Thrive bills itself as a “happiness incubator” offering experiences that surprise, delight and build a sense of community. But as co-founder Jen Margolis, MPOD ’07, explains, it’s not all fun and games.
“You know how some companies have ‘chief fun officers’ nowadays? That’s not this,” says Margolis. “These experiences are rooted in science from the field of positive psychology.”
Current research into the nature of happiness suggests that although our genes and external circumstances (like having our basic needs met) play a role in our level of happiness, we can also consciously pursue experiences and acquire habits that increase our level of happiness.
“Our definition of happiness at Thrive is the intersection of meaning and pleasure,” Margolis says. “And meaning often comes from challenging experiences. That’s why we make sure our experiences provide the opportunity to do three things: share, stretch, and smile—in other words, connect to others, learn or do something new or unexpected, and experience pure pleasure.”
An example was Dia de Noquis, an evening of gnocchi-making that Thrive organized based on a South American tradition. Participants shared family stories and traditions and learned mindfulness and happiness practices, all while learning how to make homemade gnocchi together. After the feast, they took some home to give to someone they care about.

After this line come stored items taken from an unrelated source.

(* ===== verification/Uvarint.v ===== *)
(** * Variable-length integers (encoding/binary)

    [binary.PutUvarint] and [binary.Uvarint] of the Go standard library, and the
    length-prefixed fields the key encodings of the record and graph stores build
    with them. *)

From S2P Require Import Prelude Bytes Command.

Local Open Scope Z_scope.

Module Uvarint.
Import Command.

(** ** The codec *)

(** [binary.MaxVarintLen64]. *)
Definition maxVarintLen64 : nat := 10.

Fixpoint put_uvarint_loop (fuel : nat) (x : Z) : bytes :=
  match fuel with
  | O => [Zbyte x]
  | S fuel' => if x <? 128 then [Zbyte x] else Zbyte (Z.lor x 128) :: put_uvarint_loop fuel' (Z.shiftr x 7)
  end.

(** Nine continuation bytes are enough for 64 bits. *)
Definition PutUvarint (x : Z) : bytes := put_uvarint_loop 9 x.

(** The value and the number of bytes read; [None] when the buffer is short or the
    value does not fit 64 bits (Go's [n <= 0]). *)
Fixpoint uvarint_loop (i : nat) (x s : Z) (buf : bytes) : option (Z * nat) :=
  match buf with
  | [] => None
  | b :: buf' =>
      if decide (i = maxVarintLen64) then None
      else if byteZ b <? 128 then
        if bool_decide (i = (maxVarintLen64 - 1)%nat) && (1 <? byteZ b) then None
        else Some (Z.lor x (Z.shiftl (byteZ b) s), S i)
      else uvarint_loop (S i) (Z.lor x (Z.shiftl (Z.land (byteZ b) 127) s)) (s + 7) buf'
  end.

Definition Uvarint (buf : bytes) : option (Z * nat) := uvarint_loop 0 0 0 buf.

(** [lenPrefix]: a length and the bytes. *)
Definition lenPrefix (dst b : bytes) : bytes := dst ++ PutUvarint (lenZ b) ++ b.

(** Read back a length-prefixed field and what follows it. *)
Definition takePrefixed (k : bytes) : option (bytes * bytes) :=
  match Uvarint k with
  | None => None
  | Some (len, n) =>
      if uint64 (lenZ k - Z.of_nat n) <? len then None
      else Some (take (Z.to_nat len) (drop n k), drop (n + Z.to_nat len) k)
  end.

(** ** Lemmas *)

Lemma lor_shiftl_add x b s : 0 ≤ s → 0 ≤ x < 2 ^ s → Z.lor x (Z.shiftl b s) = x + b * 2 ^ s.
Proof.
  intros Hs Hx. assert (Z.land x (Z.shiftl b s) = 0) as E0.
  { apply Z.bits_inj'. intros n Hn. rewrite Z.land_spec, Z.bits_0, Z.shiftl_spec by done.
    destruct (Z.ltb_spec n s); [rewrite (Z.testbit_neg_r b) by lia; apply andb_false_r|].
    rewrite <-(Z.mod_small x (2 ^ s)) by done. by rewrite Z.mod_pow2_bits_high by lia. }
  rewrite <-Z.shiftl_mul_pow2 by done. by rewrite Z.add_nocarry_lxor, Z.lxor_lor.
Qed.

Lemma land_127 x : Z.land x 127 = x mod 128.
Proof. change 127 with (Z.ones 7). by rewrite Z.land_ones. Qed.

Lemma lor_128 y : 0 ≤ y < 256 → Z.lor y 128 = y mod 128 + 128.
Proof.
  intros Hy. assert (∀ z, 0 ≤ z < 128 → Z.lor z 128 = z + 128) as E.
  { intros z Hz. apply (lor_shiftl_add z 1 7); lia. }
  destruct (Z.ltb_spec y 128); [rewrite E, Z.mod_small by lia; done|].
  replace y with (y - 128 + 128) at 1 by lia. rewrite <-E, <-Z.lor_assoc, Z.lor_diag, E by lia. divlia.
Qed.

Lemma byteZ_cont x : 0 ≤ x → byteZ (Zbyte (Z.lor x 128)) = x mod 128 + 128.
Proof.
  intros Hx. rewrite byteZ_Zbyte. change 256 with (2 ^ 8). rewrite <-Z.land_ones by lia.
  rewrite Z.land_lor_distr_l, Z.land_ones by lia. change (Z.land 128 (Z.ones 8)) with 128.
  change (2 ^ 8) with 256. rewrite lor_128 by (apply Z.mod_pos_bound; lia). divlia.
Qed.

Lemma shiftr_7 x : Z.shiftr x 7 = x / 128.
Proof. by rewrite Z.shiftr_div_pow2. Qed.

Lemma put_uvarint_length f x : (0 < length (put_uvarint_loop f x) ≤ S f)%nat.
Proof. revert x. induction f as [|f IH]; intros x; simpl; [lia|]. case_match; simpl; [lia|]. specialize (IH (Z.shiftr x 7)). lia. Qed.

Lemma uvarint_put f i x v r :
  (i + f = 9)%nat → 0 ≤ x < 2 ^ (7 * Z.of_nat i) → 0 ≤ v < 2 ^ (64 - 7 * Z.of_nat i) →
  uvarint_loop i x (7 * Z.of_nat i) (put_uvarint_loop f v ++ r) =
    Some (x + v * 2 ^ (7 * Z.of_nat i), (i + length (put_uvarint_loop f v))%nat).
Proof.
  revert i x v. induction f as [|f IH]; intros i x v Hi Hx Hv.
  - assert (i = 9%nat) as -> by lia. change (2 ^ (64 - 7 * Z.of_nat 9)) with 2 in Hv. cbn [put_uvarint_loop app uvarint_loop].
    rewrite byteZ_Zbyte, Z.mod_small by lia. destruct (Z.ltb_spec v 128); [|lia]. destruct (Z.ltb_spec 1 v); [lia|].
    rewrite andb_false_r, lor_shiftl_add by (done || lia). done.
  - cbn [put_uvarint_loop]. destruct (Z.ltb_spec v 128).
    + cbn [app uvarint_loop length]. rewrite decide_False by (unfold maxVarintLen64; lia).
      rewrite byteZ_Zbyte, Z.mod_small by lia. destruct (Z.ltb_spec v 128); [|lia].
      rewrite bool_decide_eq_false_2 by (unfold maxVarintLen64; lia). rewrite andb_false_l, lor_shiftl_add by lia.
      f_equal. f_equal. lia.
    + cbn [app uvarint_loop length]. rewrite decide_False by (unfold maxVarintLen64; lia).
      rewrite byteZ_cont by lia. pose proof (Z.mod_pos_bound v 128 ltac:(lia)).
      destruct (Z.ltb_spec (v mod 128 + 128) 128); [lia|]. rewrite land_127, lor_shiftl_add by (divlia || lia).
      replace ((v mod 128 + 128) mod 128) with (v mod 128) by divlia.
      assert (2 ^ (7 * Z.of_nat (S i)) = 128 * 2 ^ (7 * Z.of_nat i)) as Ep.
      { replace (7 * Z.of_nat (S i)) with (7 + 7 * Z.of_nat i) by lia. rewrite Z.pow_add_r by lia. done. }
      assert (2 ^ (64 - 7 * Z.of_nat i) = 128 * 2 ^ (64 - 7 * Z.of_nat (S i))) as Ep2.
      { replace (64 - 7 * Z.of_nat i) with (7 + (64 - 7 * Z.of_nat (S i))) by lia. rewrite Z.pow_add_r by lia. done. }
      replace (7 * Z.of_nat i + 7) with (7 * Z.of_nat (S i)) by lia. rewrite shiftr_7, IH.
      * f_equal. f_equal; [|lia]. rewrite Ep. pose proof (Z.div_mod v 128 ltac:(lia)). nia.
      * lia.
      * rewrite Ep. nia.
      * rewrite Ep2 in Hv. split; [divlia|]. apply Z.div_lt_upper_bound; lia.
Qed.

Lemma Uvarint_Put v r : in_u64 v → Uvarint (PutUvarint v ++ r) = Some (v, length (PutUvarint v)).
Proof.
  intros Hv. unfold Uvarint, PutUvarint. change 0 with (7 * Z.of_nat 0) at 2.
  rewrite uvarint_put by (done || zlia). f_equal. f_equal. lia.
Qed.

(** Length-prefixed fields are self-delimiting. *)
Lemma takePrefixed_lenPrefix b r : lenZ (lenPrefix [] b ++ r) < 2 ^ 64 → takePrefixed (lenPrefix [] b ++ r) = Some (b, r).
Proof.
  intros Hl. unfold lenPrefix in *. rewrite app_nil_l in *. rewrite <-!app_assoc in *. unfold takePrefixed.
  rewrite Uvarint_Put by lens. set (h := PutUvarint (lenZ b)) in *.
  rewrite lenZ_app in *. replace (Z.of_nat (length h)) with (lenZ h) by done.
  rewrite uint64_id by lens. destruct (Z.ltb_spec (lenZ h + lenZ (b ++ r) - lenZ h) (lenZ b)); [lens|].
  rewrite drop_app_length. unfold lenZ. rewrite Nat2Z.id. rewrite take_app_length.
  by rewrite <-drop_drop, drop_app_length, drop_app_length.
Qed.

Lemma lenPrefix_inj b1 b2 r1 r2 :
  lenZ b1 < 2 ^ 63 → lenZ b2 < 2 ^ 63 → lenPrefix [] b1 ++ r1 = lenPrefix [] b2 ++ r2 → b1 = b2 ∧ r1 = r2.
Proof.
  intros H1 H2 E. unfold lenPrefix in E. rewrite !app_nil_l, <-!app_assoc in E.
  assert (lenZ b1 = lenZ b2) as El.
  { pose proof (Uvarint_Put (lenZ b1) (b1 ++ r1) ltac:(lens)) as E1. rewrite E in E1.
    rewrite Uvarint_Put in E1 by lens. congruence. }
  rewrite El in E. apply app_inv_head in E. apply app_inj_1 in E; [done|]. unfold lenZ in El. lia.
Qed.

Lemma lenPrefix_app dst b : lenPrefix dst b = dst ++ lenPrefix [] b.
Proof. done. Qed.

(** A short field starts with its length. *)
Lemma lenPrefix_short b : lenZ b < 128 → lenPrefix [] b = Zbyte (lenZ b) :: b.
Proof.
  intros Hl. unfold lenPrefix, PutUvarint. cbn [put_uvarint_loop]. destruct (Z.ltb_spec (lenZ b) 128); [done|lia].
Qed.

End Uvarint.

New Thrive initiatives include Thrive@Work, which allows companies to co-design happiness experiences and practices for employees that increase their well-being and team cohesion.
“A lot of companies have been requesting something like this, but we had to take a little time to get our heads around the model,” says Margolis. “The focus of Thrive@Work is about designing experiences, habits and spaces that connect passion, meaning and purpose to work while building strong social connections and boosting well-being.”
As Thrive’s only full-time employee, Margolis compares running a startup to “drinking from a fire hose.” Her partners include co-founder Scott Simon, who works in commercial real estate, as well as writers, engineers, architects and consultants—several of them fellow graduates of Weatherhead. That such a diverse group of professionals have all found purpose in side careers as “happiness designers” speaks to what Margolis says is a global movement that has spawned companies, magazines, even happiness indices. The government of the United Kingdom, for example, is developing ways of measuring national well-being alongside other social and economic indicators.
Yet enhancing one’s own happiness is a very personal quest. Margolis points out that it takes 45 days to form a habit—even one that will ultimately make you happier—but that experiences like those Thrive provides can help jump-start the process.
“It’s the difference between what you know—for example, telling yourself you should be eating lots of kale—versus talking to a farmer who grows it and then cooking and tasting some delicious kale creation,” Margolis explains. “We have more power over our happiness than we ever thought. We can make choices to thrive.”